WHAT ARE THE INVESTIGATORS DOING? The investigative team of surgeons and scientists are examining an alternative approach to BCS called magnetic occult lesion localization and imaging (MOLLI). Analogous to RSL, this procedure involves implantation of a small passive magnetic seed - under ultrasound or mammographic imaging guidance - directly into or surrounding the tumour; during the procedure the surgeon uses a novel hand-held probe to intra-operatively detect the position of this seed and remove the tumour.

WHY IS THE STUDY BEING CONDUCTED? MOLLI offers many of the same benefits as RSL but without any radiation. MOLLI also has the potential to be more effective and accurate than other localization methods. MOLLI has recently been evaluated as part of a phase I clinical trial and was demonstrated to be a safe and effective localization technology. The goal for the current trial is to evaluate clinical and health economic outcomes with MOLLI compared to standard-of-care approaches to help improve access to a wireless, low-cost, but effective breast lesion localization technology for breast cancer patients.

WHAT WILL HAPPEN DURING THE STUDY? As part of this study, researchers will 1) evaluate identify barriers and facilitators related to MOLLI based on feedback from clinical staff, 2) demonstrate cost-effectiveness of MOLLI and 3) gather information on the participants' experience with the MOLLI seed.
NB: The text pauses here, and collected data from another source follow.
(** *** A node that is deleted twice

    Thread 0 has found the first node empty and finalized and is delayed before it
    advances [head_] from the first node to the second.  Thread 2 advances [head_]
    and returns the first node to the pool; thread 1 fills the second node and
    links the first one again; thread 2 drains the second node, advances [head_] to
    the first node and returns the second one to the pool.  The exchange of thread
    0 then succeeds: [head_] leads to the second node, which is in the pool, and
    the first one, which is linked, is put there too. *)
Definition lscq_aba_schedule : list (nat * move lop) :=
  let op i o m := (i, Call o) :: go i m in
  let enq p m := op 1%nat (LEnq 0 p) m in
  let deq m := op 2%nat (LDeq 0) m in
  enq 1 17%nat ++ enq 2 17%nat ++ enq 3 17%nat ++ enq 4 17%nat ++ enq 5 46%nat ++
  deq 15%nat ++ deq 15%nat ++ deq 15%nat ++ deq 15%nat ++ op 0%nat (LDeq 0) 45%nat ++ deq 67%nat ++
  enq 6 17%nat ++ enq 7 17%nat ++ enq 8 17%nat ++ enq 9 17%nat ++ enq 10 45%nat ++
  deq 15%nat ++ deq 15%nat ++ deq 15%nat ++ deq 15%nat ++ deq 59%nat ++ go 0 69 ++
  op 2%nat (LDestroy 0) 12%nat.

Definition lscq_aba : config :=
  outcome entry (LscqConc.body 2 false 1 SeqCst) (lscq_new 2 false 1 0) 3 lscq_aba_schedule.

(** C28. Recycling makes the destructor delete nodes twice: in the execution above
    every pointer is enqueued and dequeued once, all operations have returned
    before the destructor is called, the queue has two nodes, and the destructor
    gives each of them to [delete] twice. *)
Theorem lscq_double_delete :
  reach entry (LscqConc.body 2 false 1 SeqCst) (lscq_env 2 false) (lscq_new 2 false 1 0) 3 lscq_aba /\
  ((fun '(o, _, r) => (o, r)) <$> drop 15 (completed (hist lscq_aba))) =
    [(LDeq 0, LVal 6); (LDeq 0, LVal 7); (LDeq 0, LVal 8); (LDeq 0, LVal 9); (LDeq 0, LVal 10);
     (LDeq 0, LVal 0); (LDestroy 0, LUnit)] /\
  brk (client (pool_ (shared lscq_aba))) = 3 /\
  deleted (client (pool_ (shared lscq_aba))) = [2; 1; 2; 1].
Proof.
  split; [|split_and!; vm_compute; reflexivity].
  apply (outcome_reach entry (LscqConc.body 2 false 1 SeqCst) _ lscq_envb); [apply lscq_envb_ok|].
  vm_compute. reflexivity.
Qed.

(** *** A ring that is destroyed under an operation

    As in [lscq_stale_schedule], with a fourth thread that has read [tail_] too and
    is delayed inside the ring of the first node until thread 1 has destroyed this
    ring and not yet constructed the new one. *)
Definition lscq_torn_schedule : list (nat * move lop) :=
  [(3%nat, Call (LEnq 0 99))] ++ go 3 6 ++ take 401 lscq_stale_schedule ++ go 3 2.

Definition lscq_torn : config :=
  outcome entry (LscqConc.body 2 false 1 RelAcq) (lscq_new 2 false 1 0) 4 lscq_torn_schedule.

(** [prepare_node_for_use] destroys and constructs a ring that another operation
    uses: in the execution above [enqueue(99)] accesses the ring of the first node
    after its arrays were freed. *)
Theorem lscq_torn_ring :
  reach entry (LscqConc.body 2 false 1 RelAcq) (lscq_env 2 false) (lscq_new 2 false 1 0) 4 lscq_torn /\
  omap (fun x => match x with HLin i (LTorn a) => Some (i, a) | _ => None end) (hist lscq_torn) = [(3%nat, 1)].
Proof.
  split; [|vm_compute; reflexivity].
  apply (outcome_reach entry (LscqConc.body 2 false 1 RelAcq) _ lscq_envb); [apply lscq_envb_ok|].
  vm_compute. reflexivity.
Qed.
(* ===== verification/MsLin.v ===== *)
(** * MsLin: the Michael-Scott queue is linearizable and leaks no node

    The list of the nodes ever linked, in order, is determined by the history
    ([chain]); [head_] and [tail_] are positions in it, and the queue is what
    lies after [head_].  The stack of retired nodes is the reverse of the order
    in which they were retired. *)

From stdpp Require Import base list numbers option.
From Stdlib Require Import ZArith Lia.
From S2P Require Import Prelude Conc Fifo MsQueue.

Create Rewrite HintDb msq.

(** ** Events *)

Definition allocs (es : list mev) : list nat :=
  omap (fun e => match e with MAlloc a _ => Some a | _ => None end) es.

Definition links (es : list mev) : list (nat * Z) :=
  omap (fun e => match e with MLink a v => Some (a, v) | _ => None end) es.

Definition unlinks (es : list mev) : list nat :=
  omap (fun e => match e with MUnlink a _ => Some a | _ => None end) es.

Definition retires (es : list mev) : list nat :=
  omap (fun e => match e with MRetire a => Some a | _ => None end) es.

(** The effects on the abstract queue. *)
Definition qevs (es : list mev) : list (qev Z) :=
  omap (fun e => match e with
                 | MLink _ v => Some (EvEnq v)
                 | MUnlink _ v => Some (EvDeq v)
                 | MEmpty => Some EvEmpty
                 | _ => None end) es.

(** The dummy of the constructor and the nodes linked after it. *)
Definition chain (es : list mev) : list nat := 1 :: (links es).*1.

Lemma allocs_app es fs : allocs (es ++ fs) = allocs es ++ allocs fs.
Proof. apply omap_app. Qed.

Lemma links_app es fs : links (es ++ fs) = links es ++ links fs.
Proof. apply omap_app. Qed.

Lemma unlinks_app es fs : unlinks (es ++ fs) = unlinks es ++ unlinks fs.
Proof. apply omap_app. Qed.

Lemma retires_app es fs : retires (es ++ fs) = retires es ++ retires fs.
Proof. apply omap_app. Qed.

Lemma qevs_app es fs : qevs (es ++ fs) = qevs es ++ qevs fs.
Proof. apply omap_app. Qed.

Lemma chain_app es fs : chain (es ++ fs) = chain es ++ (links fs).*1.
Proof. unfold chain. by rewrite links_app, fmap_app. Qed.

#[export] Hint Rewrite allocs_app links_app unlinks_app retires_app qevs_app chain_app : msq.

(** Split the lists of a history that was extended by one event. *)
Ltac msq := rewrite ?events_snoc; autorewrite with msq; simpl; rewrite ?app_nil_r.

Lemma elem_allocs es a : a ∈ allocs es <-> exists v, MAlloc a v ∈ es.
Proof.
  unfold allocs. rewrite list_elem_of_omap. split.
  - intros ([] & Hin & Heq); simplify_eq. eauto.
  - intros [v Hin]. eauto.
Qed.

Lemma elem_links es a : a ∈ (links es).*1 <-> exists v, MLink a v ∈ es.
Proof.
  unfold links. rewrite list_elem_of_fmap. split.
  - intros ([b v] & -> & Hin). apply list_elem_of_omap in Hin as ([] & Hin & Heq); simplify_eq.
    by eexists.
  - intros [v Hin]. exists (a, v). split; [done|]. apply list_elem_of_omap. eauto.
Qed.

Lemma elem_chain es a : a ∈ chain es <-> a = 1 \/ exists v, MLink a v ∈ es.
Proof. unfold chain. by rewrite elem_of_cons, elem_links. Qed.

Lemma length_chain es : length (chain es) = S (length (links es)).
Proof. unfold chain. simpl. by rewrite length_fmap. Qed.

(** The value that came with the node at a position after the dummy. *)
Lemma chain_value es k a :
  chain es !! S k = Some a -> exists v, (links es).*2 !! k = Some v /\ MLink a v ∈ es.
Proof.
  unfold chain. simpl. rewrite list_lookup_fmap. intros Hk.
  apply fmap_Some in Hk as ([b v] & Hk & ->). exists v. split.
  - by rewrite list_lookup_fmap, Hk.
  - apply list_elem_of_lookup_2, list_elem_of_omap in Hk as ([] & Hin & Heq); by simplify_eq.
Qed.

Lemma chain_nil : chain [] = [1].
Proof. done. Qed.

#[local] Opaque chain.

Lemma elem_unlinks es a : a ∈ unlinks es <-> exists v, MUnlink a v ∈ es.
Proof.
  unfold unlinks. rewrite list_elem_of_omap. split.
  - intros ([] & Hin & Heq); simplify_eq. eauto.
  - intros [v Hin]. eauto.
Qed.

Lemma elem_retires es a : a ∈ retires es <-> MRetire a ∈ es.
Proof.
  unfold retires. rewrite list_elem_of_omap. split.
  - intros ([] & Hin & Heq); simplify_eq. eauto.
  - intros Hin. eauto.
Qed.

(** ** The heap *)

Lemma node_at_set a b nd s :
  0 < a <= length (nodes s) -> 0 < b ->
  node_at b (set_node a nd s) = if decide (b = a) then nd else node_at b s.
Proof.
  intros Ha Hb. unfold node_at, set_node. simpl. case_decide as Hab.
  - subst. rewrite list_lookup_total_insert_eq by lia. done.
  - by rewrite list_lookup_total_insert_ne by lia.
Qed.

Lemma node_at_set_same a s : set_node a (node_at a s) s = s.
Proof.
  destruct s as [ns hd tl rt]. unfold set_node, node_at. simpl. f_equal.
  destruct (decide (a - 1 < length ns)) as [Hlt|Hge].
  - apply list_insert_id. by apply list_lookup_lookup_total_lt.
  - apply list_insert_ge. lia.
Qed.

Lemma node_at_set_eta a s :
  set_node a (mkNode (data (node_at a s)) (next (node_at a s)) (retired_next (node_at a s))) s = s.
Proof. rewrite <- (node_at_set_same a s) at 5. by destruct (node_at a s). Qed.

Lemma node_at_alloc v s a : 0 < a <= length (nodes s) -> node_at a (alloc v s).1 = node_at a s.
Proof. intros Ha. unfold node_at. simpl. rewrite lookup_total_app_l by lia. done. Qed.

Lemma node_at_new v s : node_at (S (length (nodes s))) (alloc v s).1 = mkNode v 0 0.
Proof.
  unfold node_at. simpl. rewrite Nat.sub_0_r, lookup_total_app_r by done.
  by rewrite Nat.sub_diag.
Qed.

Lemma length_alloc v s : length (nodes (alloc v s).1) = S (length (nodes s)).
Proof. unfold alloc. simpl. rewrite length_app. simpl. lia. Qed.

(** A failed exchange changes nothing. *)
Lemma cas_next_cases b a e d s :
  cas_next b a e d s = (s, false) \/
  (next (node_at a s) = e /\
   cas_next b a e d s = (set_node a (mkNode (data (node_at a s)) d (retired_next (node_at a s))) s, true)).
Proof.
  unfold cas_next, cas_weak. destruct b; simpl.
  - left. by rewrite node_at_set_eta.
  - destruct (Nat.eqb_spec (next (node_at a s)) e) as [He|]; [by right|left]. by rewrite node_at_set_eta.
Qed.

Lemma cas_tail_cases b e d s :
  cas_tail b e d s = (s, false) \/
  (tail_ s = e /\ cas_tail b e d s = (mkState (nodes s) (head_ s) d (retired_ s), true)).
Proof.
  destruct s as [ns hd tl rt]. unfold cas_tail, cas_weak. simpl. destruct b; simpl; [by left|].
  destruct (Nat.eqb_spec tl e); [by right|by left].
Qed.

Lemma cas_head_cases b e d s :
  cas_head b e d s = (s, false) \/
  (head_ s = e /\ cas_head b e d s = (mkState (nodes s) d (tail_ s) (retired_ s), true)).
Proof.
  destruct s as [ns hd tl rt]. unfold cas_head, cas_weak. simpl. destruct b; simpl; [by left|].
  destruct (Nat.eqb_spec hd e); [by right|by left].
Qed.

Lemma cas_retired_cases b e d s :
  cas_retired b e d s = (s, (false, retired_ s)) \/
  (retired_ s = e /\
   cas_retired b e d s = (mkState (nodes s) (head_ s) (tail_ s) d, (true, retired_ s))).
Proof.
  destruct s as [ns hd tl rt]. unfold cas_retired, cas_weak. simpl. destruct b; simpl; [by left|].
  destruct (Nat.eqb_spec rt e); [by right|by left].
Qed.

(** ** The invariant *)

Abbreviation ms_hist := (list (hev mev (qop Z) mres)).

(** A thread between the allocation of its node and its link, and one between
    the removal of a dummy and its retirement. *)
Definition linking (i a : nat) (v : Z) (h : ms_hist) : Prop :=
  opview i h = Some (OpEnq v, [MAlloc a v]).

Definition retiring (i a : nat) (v : Z) (h : ms_hist) : Prop :=
  exists k, opview i h = Some (OpDeq, replicate k MEmpty ++ [MUnlink a v]).

Record Inv (s : state) (h : ms_hist) : Prop := {
  mi_len : 0 < length (nodes s);
  mi_allocs : allocs (events h) = seq 2 (length (nodes s) - 1);
  mi_chain : NoDup (chain (events h));
  mi_link i a v : HLin i (MLink a v) ∈ h -> HLin i (MAlloc a v) ∈ h;
  mi_owner i j a v w : HLin i (MAlloc a v) ∈ h -> HLin j (MAlloc a w) ∈ h -> i = j /\ v = w;
  mi_data a v : MAlloc a v ∈ events h -> data (node_at a s) = v;
  mi_next k a : chain (events h) !! k = Some a ->
    next (node_at a s) = default 0 (chain (events h) !! S k);
  mi_fresh a v : MAlloc a v ∈ events h -> a ∉ chain (events h) -> next (node_at a s) = 0;
  mi_head : chain (events h) !! length (unlinks (events h)) = Some (head_ s);
  mi_tail : exists t, chain (events h) !! t = Some (tail_ s) /\ length (unlinks (events h)) <= t;
  mi_unlinks : unlinks (events h) = take (length (unlinks (events h))) (chain (events h));
  mi_taker i j a v w : HLin i (MUnlink a v) ∈ h -> HLin j (MUnlink a w) ∈ h -> i = j;
  mi_retire i a : HLin i (MRetire a) ∈ h -> exists v, HLin i (MUnlink a v) ∈ h;
  mi_retires : NoDup (retires (events h));
  mi_stack k a : retires (events h) !! k = Some a ->
    retired_next (node_at a s) = (0 :: retires (events h)) !!! k;
  mi_top : retired_ s = (0 :: retires (events h)) !!! length (retires (events h));
  mi_fifo : fifo_run [] (qevs (events h)) =
    Some (drop (length (unlinks (events h))) (links (events h)).*2);
  mi_linking i a v : HLin i (MAlloc a v) ∈ h -> a ∈ chain (events h) \/ linking i a v h;
  mi_retiring i a v : HLin i (MUnlink a v) ∈ h -> a ∈ retires (events h) \/ retiring i a v h
}.

(** Nodes of the chain are allocated nodes. *)
Lemma alloc_addr s h a v : Inv s h -> MAlloc a v ∈ events h -> 1 < a <= length (nodes s).
Proof.
  intros HI Hin. assert (a ∈ allocs (events h)) as Ha by (apply elem_allocs; eauto).
  rewrite (mi_allocs _ _ HI) in Ha. apply elem_of_seq in Ha. pose proof (mi_len _ _ HI). lia.
Qed.

Lemma chain_addr s h a : Inv s h -> a ∈ chain (events h) -> 0 < a <= length (nodes s).
Proof.
  intros HI [->|[v Hin]]%elem_chain; [pose proof (mi_len _ _ HI); lia|].
  apply elem_events in Hin as [i Hin].
  apply (mi_link _ _ HI) in Hin.
  pose proof (alloc_addr s h a v HI ltac:(apply elem_events; eauto)). lia.
Qed.

Lemma chain_next_0 s h k a :
  Inv s h -> chain (events h) !! k = Some a -> next (node_at a s) = 0 ->
  S k = length (chain (events h)).
Proof.
  intros HI Hk Hn. rewrite (mi_next _ _ HI k a Hk) in Hn.
  destruct (chain (events h) !! S k) as [b|] eqn:E; simpl in Hn.
  - subst b. apply list_elem_of_lookup_2 in E. apply (chain_addr s h) in E; [lia|done].
  - apply lookup_ge_None in E. apply lookup_lt_Some in Hk. lia.
Qed.

Lemma chain_next_succ s h k a :
  Inv s h -> chain (events h) !! k = Some a -> next (node_at a s) <> 0 ->
  chain (events h) !! S k = Some (next (node_at a s)).
Proof.
  intros HI Hk Hn. rewrite (mi_next _ _ HI k a Hk) in *. by destruct (chain (events h) !! S k).
Qed.

Lemma chain_lookup_inj s h j k a :
  Inv s h -> chain (events h) !! j = Some a -> chain (events h) !! k = Some a -> j = k.
Proof. intros HI. apply NoDup_lookup, (mi_chain _ _ HI). Qed.

Lemma chain_not_1 s h a v : Inv s h -> MAlloc a v ∈ events h -> a ∈ chain (events h) ->
  exists v, MLink a v ∈ events h.
Proof.
  intros HI Ha [->|Hin]%elem_chain; [|done].
  apply (alloc_addr s h) in Ha; [lia|done].
Qed.

Lemma unlink_chain s h a v :
  Inv s h -> MUnlink a v ∈ events h -> a ∈ chain (events h).
Proof.
  intros HI Hin. assert (a ∈ unlinks (events h)) as Hu by (apply elem_unlinks; eauto).
  rewrite (mi_unlinks _ _ HI) in Hu. by apply elem_of_take in Hu as (i & Hi%list_elem_of_lookup_2 & _).
Qed.

(** ** What a thread owns *)

(** Its node before it is linked, and the dummy it removed before it is retired. *)
Definition my_node (i a : nat) (v : Z) (h : ms_hist) : Prop :=
  HLin i (MAlloc a v) ∈ h /\ forall w, HLin i (MLink a w) ∉ h.

Definition my_dummy (i a : nat) (v : Z) (h : ms_hist) : Prop :=
  HLin i (MUnlink a v) ∈ h /\ HLin i (MRetire a) ∉ h.

Lemma my_node_fresh s h i a v : Inv s h -> my_node i a v h -> a ∉ chain (events h).
Proof.
  intros HI [Ha Hn] Hin. assert (MAlloc a v ∈ events h) as Ha' by (apply elem_events; eauto).
  destruct (chain_not_1 s h a v HI Ha' Hin) as [w Hl]. apply elem_events in Hl as [j Hl].
  destruct (mi_owner _ _ HI i j a v w Ha (mi_link _ _ HI _ _ _ Hl)) as [<- <-]. by apply (Hn v).
Qed.

Lemma my_dummy_fresh s h i a v : Inv s h -> my_dummy i a v h -> a ∉ retires (events h).
Proof.
  intros HI [Ha Hn] Hin. apply elem_retires, elem_events in Hin as [j Hj].
  destruct (mi_retire _ _ HI j a Hj) as [w Hw].
  by rewrite (mi_taker _ _ HI i j a v w Ha Hw) in Hn.
Qed.

(** ** The steps keep the invariant *)

Definition in_op (i : nat) (o : qop Z) (es : list mev) (h : ms_hist) : Prop :=
  opview i h = Some (o, es).

Lemma empties_no_unlink k k' a v : replicate k MEmpty <> replicate k' MEmpty ++ [MUnlink a v].
Proof.
  intros H. assert (MUnlink a v ∈ replicate k MEmpty) as Hin.
  { rewrite H. apply elem_of_app. right. by apply list_elem_of_singleton. }
  by apply elem_of_replicate in Hin as [? _].
Qed.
At each site, the first 25 participants will be treated with the standard of care for BCS (RSL or WGL), and the second 25 participants will be treated with MOLLI.

ARE THERE SIDE EFFECTS? No side effects are expected from the study treatments. Possible risks associated with using MOLLI include:

A small risk of bleeding A remote risk of allergic reaction to nickel contained in the MOLLI seeds

WHAT WILL HAPPEN AFTER THE STUDY? Participants may be contacted by a study team member up to and including 16 weeks (6.5 months) after the procedure to take part in a short telephone questionnaire. The questionnaire should take no more than 5 minutes to complete.